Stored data
====

(** * Algorand first contracts: counter application and donation escrow

    A shallow embedding of the two PyTeal programs of the repository
    ([approval_program] of [counter_contract.py], [donation_escrow] of
    [donation_smart_sig.py]) and of the client-side helpers around them
    ([wait_for_confirmation], [format_state], [get_app_global_state]),
    with the properties the specification states about them. *)

From Stdlib Require Import ZArith List String Ascii Bool Lia.
From stdpp Require Import gmap strings list fin_maps pretty.
From Equations Require Import Equations.
Import ListNotations.

Local Open Scope string_scope.
Local Open Scope Z_scope.

(** ** The TEAL fragment the programs are written in

    PyTeal builds an expression tree that [compileTeal] renders to TEAL.
    Each PyTeal constructor used by the repository is embedded as a
    function from the evaluation context (the transaction being
    evaluated and its group) and the machine state (application global
    state, scratch space) to an outcome. *)
Module Teal.

(** A TEAL stack value: an unsigned 64-bit integer or a byte string. *)
Inductive StackValue : Type :=
| VUint (n : Z)
| VBytes (b : string).

Definition uint64_max : Z := 2 ^ 64 - 1.

(** [OnComplete], with the numbering of the protocol. *)
Inductive OnComplete : Type :=
| NoOp | OptIn | CloseOut | ClearState | UpdateApplication | DeleteApplication.

Definition OnComplete_value (oc : OnComplete) : Z :=
  match oc with
  | NoOp => 0 | OptIn => 1 | CloseOut => 2
  | ClearState => 3 | UpdateApplication => 4 | DeleteApplication => 5
  end.

(** [TxnType], with the numbering of the protocol. *)
Inductive TxnType : Type :=
| Unknown | Payment | KeyRegistration | AssetConfig
| AssetTransfer | AssetFreeze | ApplicationCall.

Definition TxnType_value (t : TxnType) : Z :=
  match t with
  | Unknown => 0 | Payment => 1 | KeyRegistration => 2 | AssetConfig => 3
  | AssetTransfer => 4 | AssetFreeze => 5 | ApplicationCall => 6
  end.

(** The fields of the current transaction and of its group that the two
    programs read. Addresses are kept in their textual form. *)
Record Context : Type := {
  type_enum : TxnType;
  receiver : string;
  application_id : Z;
  on_completion : OnComplete;
  application_args : list string;
  group_size : Z
}.

(** Application global state and scratch space. *)
Record Machine : Type := {
  globals : gmap string StackValue;
  scratch : gmap nat StackValue
}.

(** Evaluation either goes on with a value, stops the whole program
    through [Return], or panics (the AVM's [err]). *)
Inductive outcome (A : Type) : Type :=
| Value (a : A) (m : Machine)
| Returned (code : Z) (m : Machine)
| Panic.
Arguments Value {A} a m.
Arguments Returned {A} code m.
Arguments Panic {A}.

Definition Expr (A : Type) : Type := Context -> Machine -> outcome A.

Definition ret {A} (a : A) : Expr A := fun _ m => Value a m.

Definition ebind {A B} (e : Expr A) (k : A -> Expr B) : Expr B :=
  fun ctx m =>
    match e ctx m with
    | Value a m' => k a ctx m'
    | Returned c m' => Returned c m'
    | Panic => Panic
    end.

Definition panic {A} : Expr A := fun _ _ => Panic.

Declare Scope teal_scope.
Delimit Scope teal_scope with teal.
Notation "'let!' x ':=' e 'in' k" := (ebind e (fun x => k))
  (at level 10, x name, e at level 100, k at level 200) : teal_scope.
Local Open Scope teal_scope.

Definition as_uint (v : StackValue) : Expr Z :=
  match v with VUint n => ret n | VBytes _ => panic end.

Definition as_bytes (v : StackValue) : Expr string :=
  match v with VBytes b => ret b | VUint _ => panic end.

Definition of_bool (b : bool) : StackValue := VUint (if b then 1 else 0).

(** *** Leaves *)
Definition Int (n : Z) : Expr StackValue := ret (VUint n).
Definition Bytes (b : string) : Expr StackValue := ret (VBytes b).
Definition Addr (a : string) : Expr StackValue := ret (VBytes a).

Definition Txn_application_id : Expr StackValue :=
  fun ctx m => Value (VUint (application_id ctx)) m.
Definition Txn_on_completion : Expr StackValue :=
  fun ctx m => Value (VUint (OnComplete_value (on_completion ctx))) m.
Definition Txn_type_enum : Expr StackValue :=
  fun ctx m => Value (VUint (TxnType_value (type_enum ctx))) m.
Definition Txn_receiver : Expr StackValue :=
  fun ctx m => Value (VBytes (receiver ctx)) m.
Definition Global_group_size : Expr StackValue :=
  fun ctx m => Value (VUint (group_size ctx)) m.

(** [Txn.application_args[i]]: [txna ApplicationArgs i] panics when the
    transaction has no such argument. *)
Definition Txn_application_args (i : nat) : Expr StackValue :=
  fun ctx m =>
    match nth_error (application_args ctx) i with
    | Some a => Value (VBytes a) m
    | None => Panic
    end.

====

Give back the opening line of the records above and every line after it, up to and including the one with "From stdpp Require", unchanged.

(** * Algorand first contracts: counter application and donation escrow

    A shallow embedding of the two PyTeal programs of the repository
    ([approval_program] of [counter_contract.py], [donation_escrow] of
    [donation_smart_sig.py]) and of the client-side helpers around them
    ([wait_for_confirmation], [format_state], [get_app_global_state]),
    with the properties the specification states about them. *)

From Stdlib Require Import ZArith List String Ascii Bool Lia.
From stdpp Require Import gmap strings list fin_maps pretty.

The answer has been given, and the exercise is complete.